Julie Cannizzo, assistant superintendent for academic affairs in Goddard says the district is assembling a committee to “rate the content of the books on the list…It was just brought to our attention that that list of books may have content that’s unsuitable for children.”

Pulling the books from the shelves goes directly against the school district’s explicit policy on controversial books, which states, “Challenged materials shall not be removed from use during the review period.”

Local NBC affiliate in Kansas has a list of the 29 books under review here.

Frighteningly, this isn’t just happening in Kansas, but in other conservative states, too.

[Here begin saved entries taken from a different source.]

Definition ids_at (ds : gmap string UsbDevice.t) (l : list string) : list (Z * Z) := omap (λ k, ids_of <$> ds !! k) l.
Lemma ids_at_fmap l ids ds ks : ids_at (trust_some l ids <$> ds) ks = ids_at ds ks.
Proof.
  unfold ids_at. apply list_omap_ext. apply Forall2_same_length_lookup. split; [done|].
  intros i k k' Hk Hk'. assert (k' = k) as -> by congruence. rewrite lookup_fmap. destruct (ds !! k) as [d|]; cbn; [|done].
  f_equal. unfold trust_some. case_bool_decide; [apply trust_device_ids|done].
Qed.
Lemma trust_round_run l k m rest : wf m → core m = ready → let r := trust_round l UEC_OK k m in
  ∃ ids, match ids_of <$> devices_ m !! k with Some x => x :: rest | None => rest end = ids ++ rest ∧
    r.1 = UEC_OK ∧ devices_ r.2 = trust_some l ids <$> devices_ m ∧ core r.2 = ready.
Proof.
  intros Hm Hc. cbv zeta. unfold trust_round. rewrite bind_run. cbn [device_at gets fst snd].
  destruct (devices_ m !! k) as [d|] eqn:Hd.
  - exists [ids_of d]. split; [done|]. fold (trusted l d).
    set (f := if trusted l d then _ else _ : M Z).
    assert (f = ManageDeviceImpl (UsbDevice.vendorId_ d) (UsbDevice.productId_ d) (negb (trusted l d))) as ->
      by (unfold f; by destruct (trusted l d)).
    destruct (manage_device_run (UsbDevice.vendorId_ d) (UsbDevice.productId_ d) (negb (trusted l d)) m Hm Hc) as (-> & -> & ->).
    split; [done|]. split; [|done]. apply map_fmap_ext. intros k' d' _. by apply manage_ids_trust.
  - exists []. split; [done|]. split; [done|]. split; [|done]. cbn. symmetry. by apply map_fmap_id.
Qed.
Lemma trust_fold_run l ks : ∀ m, wf m → core m = ready → let r := for_fold (trust_round l) UEC_OK ks m in
  r.1 = UEC_OK ∧ devices_ r.2 = trust_some l (ids_at (devices_ m) ks) <$> devices_ m ∧ core r.2 = ready.
Proof.
  induction ks as [|k ks IH]; intros m Hm Hc; cbv zeta; cbn [for_fold].
  - split; [done|]. split; [|done]. cbn. symmetry. by apply map_fmap_id.
  - rewrite bind_run. assert (∃ ids, ids_at (devices_ m) (k :: ks) = ids ++ ids_at (devices_ m) ks ∧
      (trust_round l UEC_OK k m).1 = UEC_OK ∧ devices_ (trust_round l UEC_OK k m).2 = trust_some l ids <$> devices_ m ∧
      core (trust_round l UEC_OK k m).2 = ready) as (ids & Hids & -> & E1 & E2).
    { unfold ids_at at 1. cbn [omap list_omap]. fold (ids_at (devices_ m) ks). by apply trust_round_run. }
    destruct (IH (trust_round l UEC_OK k m).2) as (-> & E3 & E4);
      [by eapply fmap_wf; [apply trust_some_key|apply Hm|apply E1]|done|].
    split; [done|]. split; [|done]. rewrite E3, E1, ids_at_fmap, Hids, <- map_fmap_compose. apply map_fmap_ext.
    intros k' d _. apply trust_some_app.
Qed.
End Reliable.
Lemma code_types_eqn n (r : R) z l : ReadTypePolicyFromParcel n r = (z, l) → code z.
Proof. intros E. change z with (z, l).1. rewrite <- E. apply code_types. Qed.
Hint Resolve code_ok code_uec code_types_eqn quiet_platform quiet_edm_request quiet_set_perm quiet_ret quiet_if : query.
Ltac quietly := repeat match goal with
  | |- Quiet (_ ≫= _) => apply quiet_bind; [|intros ?]
  | |- Quiet (if _ then _ else _) => apply quiet_if
  | |- Quiet _ => solve [eauto with query]
  end.
Ltac query := repeat match goal with
  | |- Query (mret (_, _)) => apply query_ret; eauto with query
  | |- Query (if _ then _ else _) => apply query_if
  | |- Query (match ?o with Some _ => _ | None => _ end) => destruct o
  | |- Query (let '(_, _) := ?p in _) => destruct p as [? ?] eqn:?
  | |- Query (_ ≫= _) => apply query_chain; [solve [eauto with query]|intros ? ? ?]
  | |- Query (_ ≫= _) => apply query_bind; [solve [quietly]|intros ?]
  | |- Query _ => solve [eauto with query]
  end.
Lemma query_global b pol : Query (GetEdmGlobalPolicy b pol).
Proof. unfold GetEdmGlobalPolicy. query. Qed.
Lemma query_storage b pol : Query (GetEdmStroageTypePolicy b pol).
Proof. unfold GetEdmStroageTypePolicy. query. Qed.
Lemma query_types b pol : Query (GetEdmTypePolicy b pol).
Proof. unfold GetEdmTypePolicy. query. Qed.
Lemma query_perm_types b pol : Query (GetEdmPermTypePolicy b pol).
Proof. unfold GetEdmPermTypePolicy. query. Qed.
Lemma query_trust_list b pol : Query (GetEdmTrustListPolicy b pol).
Proof. unfold GetEdmTrustListPolicy. query. Qed.
Hint Resolve query_global query_storage query_types query_perm_types query_trust_list : query.
Lemma query_edm pol : Query (GetEdmPolicy pol).
Proof.
  unfold GetEdmPolicy, LoadEdmService. cbn [edm_queries]. query.
Qed.

(** The loop of [GetUsbPolicy] makes one attempt. *)
Lemma GetUsbPolicy_once pol m : err_base_aligned → let '((ret, pol'), m') := GetEdmPolicy pol (on_platform steady_clock_ms m).2 in
  GetUsbPolicy pol m =
    (Some (if ret =? UEC_OK then UEC_OK else uec UEC_SERVICE_PREPARE_EDM_SA_FAILED, pol'), m').
Proof.
  intros Hb. set (m1 := (on_platform steady_clock_ms m).2). destruct (query_edm pol m1) as [_ Hc].
  assert (GetUsbPolicy pol m = policy_loop POLICY_ATTEMPTS (on_platform steady_clock_ms m).1 pol m1) as ->.
  { unfold GetUsbPolicy. by rewrite bind_run. }
  assert (POLICY_ATTEMPTS = S (Nat.pred POLICY_ATTEMPTS)) as -> by done. cbn [policy_loop]. run_unfold.
  destruct (GetEdmPolicy pol m1) as [[ret pol'] m2]. cbn [fst] in Hc. rewrite (code_not_timeout ret Hb Hc).
  by destruct (ret =? UEC_OK).
Qed.

Abbreviation no_policy := {| isGlobalDisabled := false; disableTypes := []; trustUsbDeviceIds := [] |}.
(** The device manager's answer that an arriving device triggers. *)
Definition asked (m : UsbHostManager W SM) : (Z * EdmPolicy) * UsbHostManager W SM :=
  GetEdmPolicy no_policy (on_platform steady_clock_ms (IsEdmEnabled m).2).2.

Lemma quiet_enabled : Quiet (IsEdmEnabled : M bool).
Proof. unfold IsEdmEnabled. quietly. Qed.
Lemma asked_quiet m : quiet m (asked m).2.
Proof.
  unfold asked. eapply quiet_trans; [apply quiet_enabled|]. eapply quiet_trans; [apply (quiet_platform steady_clock_ms)|]. apply query_edm.
Qed.

(** Where the types that are not permissive are never any, no policy applies. *)
Definition types_reply (w : W) : option Z :=
  let '((_, reply), _) := SendRequest (Z.lor (Z.shiftl 1 EMD_MASK_CODE) USB_DEVICE_ACCESS_POLICY) w in
  (reply_ReadInt32 (reply_ReadInt32 reply).2).1.
Lemma types_query_fails pol m : (∀ w, default 0 (types_reply w) <= 0) → (GetEdmTypePolicy true pol m).1.1 ≠ UEC_OK.
Proof.
  intros Hw. specialize (Hw (platform_ m)). revert Hw. unfold types_reply, GetEdmTypePolicy, edm_request, on_platform.
  generalize (Z.lor (Z.shiftl 1 EMD_MASK_CODE) USB_DEVICE_ACCESS_POLICY). intros code Hw. cbn [negb]. run_unfold.
  destruct (SendRequest code (platform_ m)) as [[ret r] w'].
  destruct (reply_ReadInt32 r) as [z r']. cbn [snd] in Hw.
  match goal with |- context [if ?b then _ else _] => destruct b; [apply uec_not_OK|] end.
  destruct (reply_ReadInt32 r') as [[size|] r'']; [|apply uec_not_OK]. cbn in Hw.
  assert ((size <=? 0) = true) as -> by lia. apply uec_not_OK.
Qed.
Lemma queries_fail q l : (∀ pol m, (q pol m).1.1 ≠ UEC_OK) → q ∈ l → ∀ pol m, (edm_queries l pol m).1.1 ≠ UEC_OK.
Proof.
  intros Hq. induction 1 as [q l|q q' l _ IH]; intros pol m; cbn [edm_queries]; rewrite bind_run.
  - specialize (Hq pol m). destruct (q pol m) as [[ret pol'] m']. cbn [fst snd] in *.
    apply Z.eqb_neq in Hq as Hq'. by rewrite Hq'.
  - destruct (q' pol m) as [[ret pol'] m']. cbn [fst snd]. destruct (ret =? UEC_OK) eqn:Hr; cbn [negb]; [by apply IH|].
    by apply Z.eqb_neq.
Qed.

Lemma asked_no_types m : (∀ w, default 0 (types_reply w) <= 0) → (asked m).1.1 ≠ UEC_OK.
Proof.
  intros Hw. unfold asked, GetEdmPolicy. rewrite bind_run. destruct (on_platform has_SystemAbilityManager _) as [[|] m1]; cbn [negb fst snd];
    [|apply uec_not_OK].
  rewrite bind_run. destruct (on_platform (CheckSystemAbility _) m1) as [[|] m2]; cbn [negb fst snd].
  - eapply queries_fail; [by intros ? ?; apply types_query_fails|]. by right; right; left.
  - rewrite bind_run. apply uec_not_OK.
Qed.

(** C36: an arriving device never waits for its policy.  With error codes that
    leave 16 bits for the subsystem, [ExecuteStrategy] always comes to an end, after
    one attempt to read the policy; it applies the policy when all five questions
    are answered, and otherwise changes no device and broadcasts nothing.  In
    particular it applies nothing - a prohibition of all devices, the permissive
    types and the trust list alike - where the list of non-permissive types is
    empty. *)
Theorem ExecuteStrategy_spec m : err_base_aligned →
  let r := ExecuteStrategy m in
  let '((ret, pol), m1) := asked m in
  r.1 = Some () ∧
  r.2 = (if (IsEdmEnabled m).1 then if ret =? UEC_OK then (run_policy pol m1).2 else m1 else (IsEdmEnabled m).2) ∧
  ((IsEdmEnabled m).1 = false ∨ ret ≠ UEC_OK → quiet m r.2) ∧
  ((∀ w, default 0 (types_reply w) <= 0) → quiet m r.2).
Proof.
  intros Hb. cbv zeta. pose proof (asked_quiet m) as Hq. pose proof (quiet_enabled m) as Hq0.
  pose proof (asked_no_types m) as Hn.
  unfold asked in *. unfold ExecuteStrategy. rewrite bind_run. destruct (IsEdmEnabled m) as [[|] m0]; cbn [fst snd negb] in *.
  2: { destruct (GetEdmPolicy _ _) as [[ret pol] m1]. refine (conj _ (conj _ (conj _ _))); done. }
  rewrite bind_run. pose proof (GetUsbPolicy_once no_policy m0 Hb) as E.
  destruct (GetEdmPolicy _ _) as [[ret pol] m1]. rewrite E. cbn [fst snd] in *.
  destruct (ret =? UEC_OK) eqn:Hr.
  - assert ((UEC_OK =? uec UEC_SERVICE_EDM_SA_TIME_OUT_FAILED) || (UEC_OK =? uec UEC_SERVICE_PREPARE_EDM_SA_FAILED) = false) as ->.
    { apply orb_false_iff. split; apply Z.eqb_neq; apply not_eq_sym, uec_not_OK. }
    apply Z.eqb_eq in Hr. rewrite bind_run. split; [done|]. split; [done|]. split; [by intros [?|?]|]. by intros ?%Hn.
  - rewrite Z.eqb_refl, orb_true_r. refine (conj _ (conj _ (conj _ _))); done.
Qed.
End Strategy.
Section Fields.
Context {RM HT DM AM PM P : Type}.
Implicit Types m : UsbService RM HT DM AM PM P.
Definition set_right (x : option RM) m := let 'Build_UsbService _ b c d e f g h i j k l m n o p q r := m in
  Build_UsbService x b c d e f g h i j k l m n o p q r.
Definition set_host (x : option HT) m := let 'Build_UsbService a _ c d e f g h i j k l m n o p q r := m in
  Build_UsbService a x c d e f g h i j k l m n o p q r.
Definition set_device (x : option DM) m := let 'Build_UsbService a b _ d e f g h i j k l m n o p q r := m in
  Build_UsbService a b x d e f g h i j k l m n o p q r.
Definition set_accessory (x : option AM) m := let 'Build_UsbService a b c _ e f g h i j k l m n o p q r := m in
  Build_UsbService a b c x e f g h i j k l m n o p q r.
Definition set_port (x : option PM) m := let 'Build_UsbService a b c d _ f g h i j k l m n o p q r := m in
  Build_UsbService a b c d x f g h i j k l m n o p q r.
Definition set_names (x : gmap string string) m := let 'Build_UsbService a b c d e _ g h i j k l m n o p q r := m in
  Build_UsbService a b c d e x g h i j k l m n o p q r.
Definition set_serial_names (x : gmap Z (string * string)) m := let 'Build_UsbService a b c d e f _ h i j k l m n o p q r := m in
  Build_UsbService a b c d e f x h i j k l m n o p q r.
Definition set_claims (x : gmap string ClaimInterfaceState) m := let 'Build_UsbService a b c d e f g _ i j k l m n o p q r := m in
  Build_UsbService a b c d e f g x i j k l m n o p q r.
Definition set_listeners (x : list RemoteObject) m := let 'Build_UsbService a b c d e f g h _ j k l m n o p q r := m in
  Build_UsbService a b c d e f g h x j k l m n o p q r.
Definition set_connections (x : gmap string DeviceConnectionRecord) m := let 'Build_UsbService a b c d e f g h i _ k l m n o p q r := m in
  Build_UsbService a b c d e f g h i x k l m n o p q r.
Definition set_clients (x : gmap (Z * Z) AccessoryClientInfo) m := let 'Build_UsbService a b c d e f g h i j _ l m n o p q r := m in
  Build_UsbService a b c d e f g h i j x l m n o p q r.
Definition set_waiting (x : list (RemoteObject * Recipient)) m := let 'Build_UsbService a b c d e f g h i j k _ m n o p q r := m in
  Build_UsbService a b c d e f g h i j k x m n o p q r.
Definition set_ready (x : bool) m := let 'Build_UsbService a b c d e f g h i j k l _ n o p q r := m in
  Build_UsbService a b c d e f g h i j k l x n o p q r.
Definition set_retry_times (x : Z) m := let 'Build_UsbService a b c d e f g h i j k l m _ o p q r := m in
  Build_UsbService a b c d e f g h i j k l m x o p q r.
Definition set_unload_id (x : Z) m := let 'Build_UsbService a b c d e f g h i j k l m n _ p q r := m in
  Build_UsbService a b c d e f g h i j k l m n x p q r.
Definition set_unload_pending (x : option Z) m := let 'Build_UsbService a b c d e f g h i j k l m n o _ q r := m in
  Build_UsbService a b c d e f g h i j k l m n o x q r.
Definition set_service_platform (x : P) m := let 'Build_UsbService a b c d e f g h i j k l m n o p _ r := m in
  Build_UsbService a b c d e f g h i j k l m n o p x r.
Definition set_effects (x : list ServiceEffect) m := let 'Build_UsbService a b c d e f g h i j k l m n o p q _ := m in
  Build_UsbService a b c d e f g h i j k l m n o p q x.
End Fields.
Ltac refuses := repeat match goal with
  | |- bad _ _ => eexists; split; [reflexivity|apply uec_not_OK]
  | |- ∀ _, _ => intros ?
  | |- Refuses _ (code_only _) _ => apply code_only_refuses
  | |- Refuses _ (code_of _) _ => apply code_of_refuses
  | |- Refuses _ (permitted _ _ _ _ _) _ => unfold permitted
  | |- Refuses _ (CheckDevicePermission _ _ _ ≫= _) _ => apply refuses_check; [assumption|]; cbn [negb]
  | |- Refuses _ (unless_null _ _ _) _ => apply refuses_null
  | |- Refuses _ (mret _) _ => apply refuses_ret
  | |- Refuses _ (get ≫= _) _ => apply refuses_get
  | |- Refuses _ (if ?b then _ else _) _ => destruct b
  | |- Refuses _ (match ?o with Some _ => _ | None => _ end) _ => destruct o
  | |- Refuses _ (_;; mret _) _ => apply refuses_denied; [solve [runs]|]
  | |- Refuses _ (effect _;; _) _ => apply refuses_after; [solve [runs]|]
  end.
(** What a request needs: the right on the device, but for two requests, which are for
    system callers. *)
Definition may_ask (c : Caller) (b a : Z) (r : DeviceRequest) m : bool :=
  match r with
  | R_GetDeviceSpeed _ | R_GetInterfaceActiveStatus _ _ => (PreCallFunction c m).1 =? UEC_OK
  | _ => (HasRight c (device_key b a) m).1
  end.
Lemma refuses_pre_call {A} (k : A → outcome Z) c (dflt : A) (f : M A) m : ((PreCallFunction c m).1 =? UEC_OK) = false → bad k dflt →
  Refuses k (pre ← PreCallFunction c; if negb (pre =? UEC_OK) then mret dflt else f) m.
Proof. intros Hp Hd. apply refuses_after; [runs|]. rewrite Hp. by apply refuses_ret. Qed.
Lemma perform_refused c b a r m : may_ask c b a r m = false → Refuses (λ x, x) (perform char_signed c b a r) m.
Proof.
  intros Hc. destruct r; cbn [may_ask] in Hc; cbn [perform]; refuses.
  30-31: by apply refuses_pre_call; [|refuses].
  all: unfold OpenDevice, Close, ResetDevice, ClaimInterface, ClaimInterfaceExclusive, ReleaseInterface, SetInterface,
    SetActiveConfig, UsbAttachKernelDriver, UsbDetachKernelDriver, ClearHalt, GetActiveConfig, GetRawDescriptor,
    GetFileDescriptor, BulkTransferRead, BulkTransferReadwithLength, BulkTransferWrite, ControlTransfer, UsbControlTransfer,
    RequestQueue, RequestWait, RequestCancel, RegBulkCallback, UnRegBulkCallback, UsbCancelTransfer, BulkCancel,
    UsbSubmitTransfer, BulkRead, BulkWrite, bulk_shared, forward, forward_out; refuses.
Qed.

Conservatives are pushing for audits of books by — let’s be real — mostly LGBTQ and Black authors, in what is being called a “war on books.” Though no books in any schools have been officially banned — yet — books like the aforementioned in Kansas are being “investigated” in many schools districts and this precedent is dangerous, especially since the books are not available to students during the investigation.

Just last month, the The Texas Tribune reported that state Representative Krause, in his role as chair of the House Committee on General Investigating, notified the Texas Education Agency that he is “initiating an inquiry into Texas school district content” and sent them a 16-page list of about 850 book titles and asked the districts if they have any of these books. If they do, the books must be “investigated.”

If any schools do move to ban these stellar, award winning books, we should be more than a little worried. I hope this is only conservative pearl clutching and not an all-out assault on knowledge, because like I mentioned in the Handmaid’s Tale, books are usually the first thing to go in any dystopian novel about the collapse of civilization.